Try it: Look through the material below. Return exactly the lines from the one with "assert (NoDup (id" through the one with "forall c, r.1", both included.

******

Lemma read_candidates_ok b logs selected t :
  NoDup (id <$> rows t) -> NoDup (id <$> selected) ->
  (forall r, r ∈ selected -> r ∈ rows t /\ usable_row r = true) ->
  let '(candidates, t') := read_candidates runs crypto nonce now_s b logs selected t in
  retokened t t' /\ Forall (fun c => served (fun _ => True) t (credentials c)) candidates.
Proof.
  revert t. induction selected as [|r selected IH]; intros t Hd Hs Hin; cbn [read_candidates].
  { split; [apply retokened_refl|constructor]. }
  destruct (negb _); [split; [apply retokened_refl|constructor]|].
  rewrite fmap_cons in Hs. apply NoDup_cons in Hs as [Hr Hs].
  destruct (Hin r) as [Hrt Hru]; [by left|].
  pose proof (credentials_of_row_spec r t Hrt Hd) as H1.
  pose proof (credentials_of_row_others r t) as Ho.
  destruct (credentials_of_row _ _ _ _ r t) as [c t1]. destruct H1 as [Ht1 Hc]. cbn [snd] in Ho.
  assert (forall r', r' ∈ selected -> r' ∈ rows t1 /\ usable_row r' = true) as Hin1.
  { intros r' Hr'. destruct (Hin r') as [Hr't Hr'u]; [by right|]. split; [|done]. apply Ho; [|done].
    intros E. apply Hr. rewrite <- E. by apply list_elem_of_fmap_2. }
  specialize (IH t1 (retokened_distinct _ _ Ht1 Hd) Hs Hin1).
  destruct (read_candidates _ _ _ _ b logs selected t1) as [cs t2]. destruct IH as [Ht2 Hcs].
  split; [by eapply retokened_trans|].
  assert (Forall (fun c => served (fun _ => True) t (credentials c)) cs) as Hcs'.
  { eapply Forall_impl; [exact Hcs|]. intros x Hx. eapply served_retokened; [|exact Ht1|exact Hx]. done. }
  destruct c as [c|]; [|done]. constructor; [|done].
  exists r, r. split_and!; try done. by apply Hc.
Qed.

Lemma routed_ok logs t :
  NoDup (id <$> rows t) ->
  let '(candidates, t') := query_routed_account_candidates runs crypto nonce now_s logs t in
  retokened t t' /\ Forall (fun c => served (fun _ => True) t (credentials c)) candidates.
Proof.
  intros Hd. unfold query_routed_account_candidates.
  assert (NoDup (id <$> select_latest (fun _ => true) t)) as Hs.
  { unfold select_latest. rewrite merge_sort_Permutation. eapply sublist_NoDup; [exact Hd|].
    apply fmap_sublist, sublist_filter. }
  assert (forall r, r ∈ select_latest (fun _ => true) t -> r ∈ rows t /\ usable_row r = true) as Hin.
  { intros r Hr. apply elem_of_latest in Hr as (? & ? & _). done. }
  destruct (runs RequestLogSchema && runs (QueryRouted true)); [by apply read_candidates_ok|].
  destruct (runs (QueryRouted false)); [by apply read_candidates_ok|].
  split; [apply retokened_refl|constructor].
Qed.

End queries.

(** ** The choice *)

Section choice.
Context {sodium : Sodium} (env : environment) (strtod : bytes -> double * nat) (pow : double -> double -> double).
Context (runs : DbStep -> bool) (crypto : TokenStorageCryptoState) (nonce : Z -> bytes) (now_s now_ms pick_now_ms : Z).

Local Abbreviation retokened := (retokened crypto nonce now_s).
Local Abbreviation served := (served crypto nonce now_s).
Local Abbreviation table := (fun w => accounts (database w)).

(** A selection that starts from the table [t] finds only credentials of a
    usable row of [t] with [p], inside the lock pool. *)
Definition outcome (locked : list bytes) (p : AccountRow -> Prop) (t : accounts_table)
    (r : option UpstreamAccountCredentials * World) : Prop :=
  retokened t (table r.2) /\
  forall c, r.1 = Some c -> credentials_in_lock_pool locked c = true /\ served p t c.

Definition stable (p : AccountRow -> Prop) : Prop :=
  forall r r', rtc (retoken crypto nonce now_s) r r' -> p r' -> p r.

Lemma outcome_none locked p t w : retokened t (table w) -> outcome locked p t (None, w).
Proof. done. Qed.

Lemma outcome_or_next locked p t r next :
  outcome locked p t r -> (forall w, retokened t (table w) -> outcome locked p t (next w)) ->
  outcome locked p t (or_next r next).
Proof. intros [Ht Hc] Hn. destruct r as [[c|] w]; [done|]. by apply Hn. Qed.

Lemma outcome_announce locked p t via r : outcome locked p t r -> outcome locked p t (announce via r).
Proof. intros [Ht Hc]. by destruct r as [[c|] w]. Qed.

Lemma on_table_database {A} (f : accounts_table -> A * accounts_table) w :
  table (on_table f w).2 = (f (table w)).2 /\ (on_table f w).1 = (f (table w)).1 /\
  request_logs (database (on_table f w).2) = request_logs (database w) /\
  settings_row (database (on_table f w).2) = settings_row (database w).
Proof. unfold on_table. by destruct (f (accounts (database w))). Qed.

(** A query from a later table, guarded. *)
Lemma query_later p t w f :
  stable p -> retokened t (table w) -> query_ok crypto nonce now_s p (table w) (f (table w)) ->
  retokened t (table (on_table f w).2) /\ (forall c, (on_table f w).1 = Some c -> served p t c).
Proof.
  intros Hp Ht [Hq Hs]. destruct (on_table_database f w) as (-> & -> & _). split; [by eapply retokened_trans|].
  intros c Ec. eapply served_retokened; [exact Hp|exact Ht|by apply Hs].
Qed.

Lemma outcome_guard locked p t c source w :
  retokened t (table w) -> (forall c', c = Some c' -> served p t c') ->
  outcome locked p t (guard_lock_pool_selection locked c source w).
Proof.
  intros Ht Hc. unfold guard_lock_pool_selection. destruct c as [c|]; [|done].
  destruct (credentials_in_lock_pool locked c) eqn:El; [|done]. split; [done|].
  intros c' [= <-]. split; [done|by apply Hc].
Qed.

(** The row is the preferred account, by either of its names. *)
Definition preferred_row (preferred : bytes) (r : AccountRow) : Prop :=
  has_chatgpt_id preferred r = true \/ parse_positive_int64 preferred = Some (id r).

Lemma preferred_stable preferred : stable (preferred_row preferred).
Proof.
  intros r r' H. destruct (retoken_same _ _ _ _ _ H) as (E1 & E2 & _). unfold preferred_row, has_chatgpt_id. by rewrite E1, E2.
Qed.

Lemma any_stable : stable (fun _ => True).
Proof. done. Qed.

Lemma served_weaken p q t c : (forall r, p r -> q r) -> served p t c -> served q t c.
Proof. intros H (r & r' & ? & ? & ? & ? & ?). exists r, r'. split_and!; auto. Qed.

Lemma preferred_outcome locked preferred t w :
  NoDup (id <$> rows t) -> retokened t (table w) ->
  outcome locked (preferred_row preferred) t (select_preferred_credentials runs crypto nonce now_s locked preferred w).
Proof.
  intros Hd Ht. unfold select_preferred_credentials, query_preferred_credentials. case_bool_decide; [done|].
  pose proof (retokened_distinct _ _ _ _ _ Ht Hd) as Hd'.
  destruct (query_later (fun r => has_chatgpt_id preferred r = true) t w
    (query_exact_account_credentials runs crypto nonce now_s preferred)) as [Ht1 Hs1].
  { intros r r' H0. destruct (retoken_same _ _ _ _ _ H0) as (_ & E2 & _). unfold has_chatgpt_id. by rewrite E2. }
  { done. } { by apply exact_ok. }
  destruct (on_table _ w) as [c1 w1] eqn:E1. cbn [fst snd] in *.
  set (result := match c1 with Some c => (Some c, w1) | None => _ end).
  assert (retokened t (table result.2) /\ (forall c, result.1 = Some c -> served (preferred_row preferred) t c)) as [Ht2 Hs2].
  { destruct c1 as [c1|]; cbn.
    - split; [done|]. intros c [= <-]. eapply served_weaken; [|by apply Hs1]. by left.
    - destruct (parse_positive_int64 preferred) as [i|] eqn:Ei; [|done].
      apply query_later; [apply preferred_stable|done|].
      destruct (internal_ok runs crypto nonce now_s i (table w1)) as [Hq1 Hq2].
      { by eapply retokened_distinct. }
      split; [done|]. intros c Ec. eapply served_weaken; [|by apply Hq2]. intros r <-. by right. }
  destruct result as [c w2]. cbn [fst snd] in *. case_match; [done|].
  pose proof (outcome_guard locked (preferred_row preferred) t c $"preferred" w2 Ht2 Hs2) as Hg.
  by destruct (guard_lock_pool_selection locked c _ w2) as [[g|] w3].
Qed.

Lemma strategy_outcome locked model settings t w :
  NoDup (id <$> rows t) -> retokened t (table w) ->
  let '(c, w') := select_strategy_credentials env strtod pow runs crypto nonce now_s pick_now_ms locked model settings w in
  retokened t (table w') /\ (forall c', c = Some c' -> served (fun _ => True) t c').
Proof.
  intros Hd Ht. unfold select_strategy_credentials.
  pose proof (retokened_distinct _ _ _ _ _ Ht Hd) as Hd'.
  pose proof (routed_ok runs crypto nonce now_s (request_logs (database w)) (table w) Hd') as Hr.
  unfold on_table. destruct (query_routed_account_candidates _ _ _ _ _ (accounts (database w))) as [routed t1].
  destruct Hr as [Ht1 Hs]. assert (retokened t t1) as Ht2 by (by eapply retokened_trans).
  cbn [on_accounts set_database database overrides state signals].
  set (kept := if lock_pool_active locked then _ else routed).
  assert (Forall (fun c => served (fun _ => True) t (credentials c)) kept) as Hk.
  { assert (Forall (fun c => served (fun _ => True) t (credentials c)) routed) as H0.
    { eapply Forall_impl; [exact Hs|]. intros c Hc. eapply served_retokened; [|exact Ht|exact Hc]. done. }
    unfold kept. destruct (lock_pool_active locked); [by apply Forall_filter|done]. }
  case_bool_decide; [done|].
  set (sorted := maybe_prefer_earlier_reset_accounts kept settings).
  assert (Forall (fun c => served (fun _ => True) t (credentials c)) sorted) as Hso.
  { unfold sorted, maybe_prefer_earlier_reset_accounts. case_match; [done|]. by rewrite merge_sort_Permutation. }
  destruct (to_balancer_candidates _ _ _ _ _ _ _ _) as [candidates memo].
  destruct (pick_routed_candidate _ _ _) as [[index|] s]; [|done]. split; [done|].
  intros c Ec. apply fmap_Some in Ec as (cand & Ecand & ->).
  eapply Forall_lookup in Hso; [exact Hso|exact Ecand].
Qed.

Lemma latest_outcome locked t w :
  NoDup (id <$> rows t) -> retokened t (table w) ->
  outcome locked (fun _ => True) t (select_latest_credentials runs crypto nonce now_s locked w).
Proof.
  intros Hd Ht. unfold select_latest_credentials.
  destruct (query_later (fun _ => True) t w (query_latest_active_account_credentials runs crypto nonce now_s)) as [Ht1 Hs1];
    [done|done|apply latest_ok; by eapply retokened_distinct|].
  destruct (on_table _ w) as [c w1]. by apply outcome_guard.
Qed.

Lemma outcome_weaken locked p q t r : (forall x, p x -> q x) -> outcome locked p t r -> outcome locked q t r.
Proof. intros H [Ht Hc]. split; [done|]. intros c Ec. destruct (Hc c Ec). split; [done|]. by eapply served_weaken. Qed.

Lemma recover_database w :
  table (recover_blocks runs now_s now_ms w) = (recover_expired_account_limit_blocks runs now_s now_ms (table w)).2 /\
  settings_row (database (recover_blocks runs now_s now_ms w)) = settings_row (database w).
Proof. unfold recover_blocks. destruct (recover_expired_account_limit_blocks _ _ _ _) as [n t]. by case_match. Qed.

******

Answer:
  assert (NoDup (id <$> select_latest (fun _ => true) t)) as Hs.
  { unfold select_latest. rewrite merge_sort_Permutation. eapply sublist_NoDup; [exact Hd|].
    apply fmap_sublist, sublist_filter. }
  assert (forall r, r ∈ select_latest (fun _ => true) t -> r ∈ rows t /\ usable_row r = true) as Hin.
  { intros r Hr. apply elem_of_latest in Hr as (? & ? & _). done. }
  destruct (runs RequestLogSchema && runs (QueryRouted true)); [by apply read_candidates_ok|].
  destruct (runs (QueryRouted false)); [by apply read_candidates_ok|].
  split; [apply retokened_refl|constructor].
Qed.

End queries.

(** ** The choice *)

Section choice.
Context {sodium : Sodium} (env : environment) (strtod : bytes -> double * nat) (pow : double -> double -> double).
Context (runs : DbStep -> bool) (crypto : TokenStorageCryptoState) (nonce : Z -> bytes) (now_s now_ms pick_now_ms : Z).

Local Abbreviation retokened := (retokened crypto nonce now_s).
Local Abbreviation served := (served crypto nonce now_s).
Local Abbreviation table := (fun w => accounts (database w)).

(** A selection that starts from the table [t] finds only credentials of a
    usable row of [t] with [p], inside the lock pool. *)
Definition outcome (locked : list bytes) (p : AccountRow -> Prop) (t : accounts_table)
    (r : option UpstreamAccountCredentials * World) : Prop :=
  retokened t (table r.2) /\
  forall c, r.1 = Some c -> credentials_in_lock_pool locked c = true /\ served p t c.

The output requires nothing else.